Best to ride on dirt or grass surfaces since these are less harsh then pavement or concrete on your dog. You may want to consider using a paw wax to help protect your dogs paws.


Dogs cool by panting. When air temperatures are near body temperature (101 to 102.5 degrees Fahrenheit) or higher dogs cannot cool themselves efficiently.  The  ground temperature can be more than 50 degrees hotter than the air temperature. Burns can result at 118 degrees. Exercise during the morning and evening hours when it’s cooler and avoid concrete and especially blacktop or pavement.   


High humidity also impairs a dog cooling ability which can also contribute to heat stroke.

What’s The Best Way to Cool a Dog?

A recent study compared three mechanisms for cooling dogs after 15 min treadmill exercise in a room at 30 degrees C (86 degrees F) (5). Dogs that were dipped in water for 5 minutes at ambient temperature had cooled in 16 minutes. Dogs that were placed in a kennel on a cooling mat at 4 degrees C (39 degrees F) with a fan took 36 minutes to cool. And dogs that were just in a kennel with a fan took 48 minutes to cool down. The authors suggested that water immersion is a method for not only treating but also for preventing overheating when dogs exercise.” [4]


Treadmills can be used for endurance conditioning but they should only be used under the proper circumstances.

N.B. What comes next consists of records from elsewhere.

(* ===== verification/FsOps.v ===== *)
(** * The file operations of [BfsHandle]

    Models the handlers of [bfs_core.cpp] that the server calls: attributes,
    directories, creation, removal, renaming, opening and closing.  A handler
    runs to its end or leaves by an exception, with what it had changed. *)
From S2P Require Import Prelude Layout BfsUtil CoreTypes BlockLayer BlockStore FsAlloc Acl FsDir FsDirSpec FsFile.

Section ops.
Context {B : Type} `{BlockStore B} (acl : bool).
Abbreviation fs := (fs B).

(** ** Common parts *)

(** [(path.size() + 1) > MAX_FILE_NAME_LEN]. *)
Definition check_name_len (path : bytes) : M fs () :=
  if MAX_FILE_NAME_LEN <? zlen path + 1
  then throw (BfsClientRequestFailedError "File name too long") else mret ().

Definition check_access (msg : string) (usr : option User.t) (i : Inode.t) : M fs () :=
  if ACLayer.denied acl usr (Inode.uid i) (Inode.mode i)
  then throw (BfsAccessDeniedError msg) else mret ().

(** The entry of a path that must exist. *)
Definition need_de (e : exn) (usr : option User.t) (path : bytes) : M fs DirEntry.t :=
  de ← get_de acl usr path;
  match de with Some d => mret d | None => throw e end.

(** Entry, inode and permission of a path, in this order. *)
Definition path_inode (e : exn) (msg : string) (usr : option User.t) (path : bytes) :
    M fs (DirEntry.t * Inode.t) :=
  de ← need_de e usr path;
  i ← read_inode (DirEntry.ino de);
  check_access msg usr i ;;
  mret (de, i).

Definition dirname_of (path : bytes) : bytes := bfs_dirname (bfs_strdup path).

(** The inode of the parent directory of a path. *)
Definition parent_inode (msg : string) (usr : option User.t) (path : bytes) : M fs Inode.t :=
  '(_, par) ← path_inode (BfsServerError "Parent dir does not exist") msg usr (dirname_of path);
  if negb (BFS__S_ISDIR (Inode.mode par)) then throw (BfsServerError "Parent inode is not a dir")
  else mret par.

(** The path must not exist yet. *)
Definition need_no_de (usr : option User.t) (path : bytes) : M fs () :=
  de ← get_de acl usr path;
  match de with Some _ => throw (BfsClientRequestFailedError "File exists") | None => mret () end.

(** First the direct blocks, then the indirect ones. *)
Definition add_dentry (par : Inode.t) (new_ino : Z) (path : bytes) : M fs Inode.t :=
  '(ok, par) ← add_dentry_to_direct_blks par new_ino path;
  if (ok : bool) then mret par
  else
    '(ok, par) ← add_dentry_to_indirect_blks par new_ino path;
    if (ok : bool) then mret par
    else throw (BfsServerError "Failed adding dentry to direct or indirect blocks").

(** Write an entry back to where it was found. *)
Definition put_dentry (de : DirEntry.t) : M fs () :=
  blk ← rblk (DirEntry.blk_loc de);
  '(blk, len) ← of_opt (DirEntry.serialize de blk (DENTRY_ABSOLUTE_BLK_OFF (DirEntry.blk_idx_loc de)));
  assert_ (len =? DIRENT_SZ) ;;
  wblk (DirEntry.blk_loc de) blk ;; mret ().

(** An empty entry takes its place. *)
Definition clear_dentry (de : DirEntry.t) : M fs () :=
  put_dentry (DirEntry.set_ino 0 (DirEntry.set_de_name [] de)).

(** The links of the parent after a removal. *)
Definition unlink_parent (par : Inode.t) : M fs () :=
  write_inode (Inode.set_i_links (u64 (Inode.i_links_count par - 1)) par) bfs_O_SYNC 0 true.

(** [open_file_tab.insert(std::make_pair(fh, of))]: a known handle is kept. *)
Definition insert_open_file (fh : Z) (of_ : OpenFile.t) : M fs () :=
  modify (fun s => set_open_file_tab
    (match open_file_tab s !! fh with Some _ => open_file_tab s | None => <[fh := of_]> (open_file_tab s) end) s).

Definition new_fd (what : string) : M fs Z :=
  fh ← alloc_fd;
  if fh <? START_FD then throw (BfsServerError what) else mret fh.

(** ** Attributes *)
Definition bfs_getattr (usr : option User.t) (path : bytes) : M fs (Z * Z * Z * Z) :=
  check_name_len path ;;
  '(_, i) ← path_inode (BfsClientRequestFailedError "File does not exist") "Permission denied" usr path;
  mret (Inode.uid i, Inode.i_no i, Inode.mode i, Inode.size i).

(** The mode is changed in the object of this call, which is not written. *)
Definition bfs_chmod (usr : option User.t) (path : bytes) (new_mode : Z) : M fs () :=
  check_name_len path ;;
  '(_, i) ← path_inode (BfsClientRequestFailedError "File does not exist") "Permission denied" usr path;
  let _ := Inode.set_mode new_mode i in
  mret ().

(** ** Directories *)
Definition bfs_opendir (usr : option User.t) (path : bytes) : M fs Z :=
  check_name_len path ;;
  '(_, i) ← path_inode (BfsClientRequestFailedError "File does not exist") "Permission denied" usr path;
  if negb (BFS__S_ISDIR (Inode.mode i)) then throw (BfsClientRequestFailedError "File is not a directory")
  else
    fh ← new_fd "Invalid file handle in opendir";
    write_inode (Inode.set_ref_cnt (u64 (Inode.ref_cnt i + 1)) i) bfs_O_SYNC 0 true ;;
    insert_open_file fh (OpenFile.mk (Inode.i_no i) 0) ;;
    mret fh.

Definition bfs_readdir (usr : option User.t) (fh : Z) : M fs (list DirEntry.t) :=
  t ← gets open_file_tab;
  match t !! fh with
  | None => throw std_out_of_range
  | Some of_ =>
      if OpenFile.ino of_ <? ROOT_INO then throw (BfsServerError "Error during bfs_release get inode id")
      else
        st ← check_direct_blks acl usr ReadDir [] (mkSearch false None false (OpenFile.ino of_) 0 []);
        if negb (sr_ret st) then throw (BfsServerError "Failed reading dentries in direct blocks")
        else if sr_all st then mret (sr_ents st)
        else
          st ← check_indirect_blks acl usr ReadDir [] st;
          if negb (sr_ret st) then throw (BfsServerError "Failed reading dentries in indirect blocks")
          else mret (sr_ents st)
  end.

Definition bfs_mkdir (usr : option User.t) (path : bytes) (mode : Z) : M fs () :=
  check_name_len path ;;
  need_no_de usr path ;;
  par ← parent_inode "Permission denied" usr path;
  ino ← alloc_ino;
  if ino <? FIRST_UNRESERVED_INO
  then throw (BfsClientRequestFailedError "Failed allocating new inode: too many files")
  else
    match usr with
    | None => die Undefined_behaviour
    | Some u =>
        let new := Inode.ctor ino (User.uid u) (Z.lor BFS__S_IFDIR mode) 0 0 0 0 0 2 in
        let sub_de := DirEntry.set_ino ino (DirEntry.set_de_name [Byte.x2e] DirEntry.default) in
        '(buf, len) ← of_opt (DirEntry.serialize sub_de (zeros BLK_SZ) (DENTRY_ABSOLUTE_BLK_OFF 0));
        assert_ (len =? DIRENT_SZ) ;;
        let sub_de := DirEntry.set_ino (Inode.i_no par) (DirEntry.set_de_name [Byte.x2e; Byte.x2e] sub_de) in
        '(buf, len) ← of_opt (DirEntry.serialize sub_de buf (DENTRY_ABSOLUTE_BLK_OFF 1));
        assert_ (len =? DIRENT_SZ) ;;
        blk_target ← alloc_or_throw "Failed allocating a new direct block";
        new ← set_i_blk_m 0 blk_target new;
        wblk blk_target buf ;;
        add_dentry par ino path ;;
        write_inode new bfs_O_SYNC 0 true
    end.

(** The common part of the two removals, after the checks on the inode. *)
Definition remove_path (usr : option User.t) (path : bytes) (de : DirEntry.t) (i : Inode.t) : M fs () :=
  dealloc_ino i ;;
  par ← parent_inode "Permission denied" usr path;
  clear_dentry de ;;
  unlink_parent par.

Definition bfs_rmdir (usr : option User.t) (path : bytes) : M fs () :=
  check_name_len path ;;
  '(de, i) ← path_inode (BfsClientRequestFailedError "File does not exist") "Permission denied" usr path;
  if negb (BFS__S_ISDIR (Inode.mode i))
  then throw (BfsClientRequestFailedError "Inode is not a directory file (rmdir)")
  else if 2 <? Inode.i_links_count i then throw (BfsClientRequestFailedError "Directory is not empty")
  else if negb (bool_decide (path = [slash])) && (0 <? Inode.ref_cnt i)
  then throw (BfsClientRequestFailedError "Directory inode is still open")
  else remove_path usr path de i.

Definition bfs_unlink (usr : option User.t) (path : bytes) : M fs () :=
  check_name_len path ;;
  '(de, i) ← path_inode (BfsClientRequestFailedError "File does not exist") "Permission denied" usr path;
  if negb (BFS__S_ISREG (Inode.mode i)) then throw (BfsClientRequestFailedError "Inode is not a regular file")
  else if 0 <? Inode.i_links_count i then throw (BfsServerError "Regular file has i_links and shouldnt")
  else if negb (bool_decide (path = [slash])) && (0 <? Inode.ref_cnt i)
  then throw (BfsClientRequestFailedError "Regular inode is still open")
  else remove_path usr path de i.

(** ** Renaming *)

(** The target exists: its inode is released and its entry takes the source's
    inode number. *)
Definition rename_over (usr : option User.t) (de : DirEntry.t) (new_i : Z) : M fs () :=
  to ← read_inode (DirEntry.ino de);
  check_access "Permission denied on target file" usr to ;;
  dealloc_ino to ;;
  put_dentry (DirEntry.set_ino new_i de).

(** The source's entry is removed before the target is looked at. *)
Definition bfs_rename (usr : option User.t) (fr_path to_path : bytes) : M fs () :=
  check_name_len fr_path ;;
  fr_par ← parent_inode "Permission denied on from source" usr fr_path;
  '(de, fr) ← path_inode (BfsClientRequestFailedError "fr_path does not exist")
                "Permission denied on source file" usr fr_path;
  if negb (BFS__S_ISREG (Inode.mode fr)) then throw (BfsClientRequestFailedError "Inode is not a regular file")
  else
    let new_i := Inode.i_no fr in
    clear_dentry de ;;
    unlink_parent fr_par ;;
    to_de ← get_de acl usr to_path;
    match to_de with
    | Some de => rename_over usr de new_i
    | None =>
        to_par ← parent_inode "Permission denied on from source" usr to_path;
        add_dentry to_par new_i to_path ;;
        mret ()
    end.

(** ** Creating, opening, closing *)
Definition bfs_create (usr : option User.t) (path : bytes) (mode : Z) : M fs Z :=
  check_name_len path ;;
  need_no_de usr path ;;
  par ← parent_inode "Permission denied" usr path;
  ino ← alloc_ino;
  if ino <? FIRST_UNRESERVED_INO
  then throw (BfsClientRequestFailedError "Failed allocating new inode: too many files")
  else
    match usr with
    | None => die Undefined_behaviour
    | Some u =>
        let new := Inode.ctor ino (User.uid u) (Z.lor BFS__S_IFREG mode) 1 0 0 0 0 0 in
        add_dentry par ino path ;;
        fh ← new_fd "Invalid file handle in create";
        insert_open_file fh (OpenFile.mk ino 0) ;;
        new ← prealloc_blks new;
        write_inode new bfs_O_SYNC 0 true ;;
        mret fh
    end.

(** [_bfs__O_APPEND] is the first constant of its enumeration. *)
Definition bfs_O_APPEND : Z := 0.

Definition bfs_open (usr : option User.t) (path : bytes) (flags : Z) : M fs Z :=
  check_name_len path ;;
  '(_, i) ← path_inode (BfsClientRequestFailedError "File does not exist") "Permission denied" usr path;
  if negb (BFS__S_ISREG (Inode.mode i)) then throw (BfsClientRequestFailedError "Inode is not a regular file")
  else
    fh ← new_fd "Invalid file handle in open";
    let off := if Z.land flags bfs_O_APPEND =? 0 then 0 else Inode.size i in
    write_inode (Inode.set_ref_cnt (u64 (Inode.ref_cnt i + 1)) i) bfs_O_SYNC 0 true ;;
    insert_open_file fh (OpenFile.mk (Inode.i_no i) off) ;;
    mret fh.

Definition bfs_fsync (usr : option User.t) (fh : Z) : M fs () :=
  i ← open_inode acl "bfs_fsync" usr fh;
  write_inode i bfs_O_SYNC 0 true.

Definition bfs_release (usr : option User.t) (fh : Z) : M fs () :=
  i ← open_inode acl "bfs_release" usr fh;
  write_inode (Inode.set_ref_cnt (u64 (Inode.ref_cnt i - 1)) i) bfs_O_SYNC 0 true ;;
  modify (fun s => set_open_file_tab (delete fh (open_file_tab s)) s).
End ops.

First off they should only be used with dogs that enjoy using them. Treadmills are good for supervised physical rehab and the canine athlete. For the canine athlete they can “be an outstanding alternative during inclement weather and can provide variety in training.”  

Another consideration is that “trotting on a treadmill does not exercise as many muscles as trotting over ground” and “treadmills should not constitute the main method for endurance conditioning in canine athletes that specialize in endurance events such as mushing, field trials, and herding trials.“

Additional important considerations are:

  • The “treadmill is at least 2.5 times the length of the dog’s body”  (measured front of chest to furthest point under base of tail)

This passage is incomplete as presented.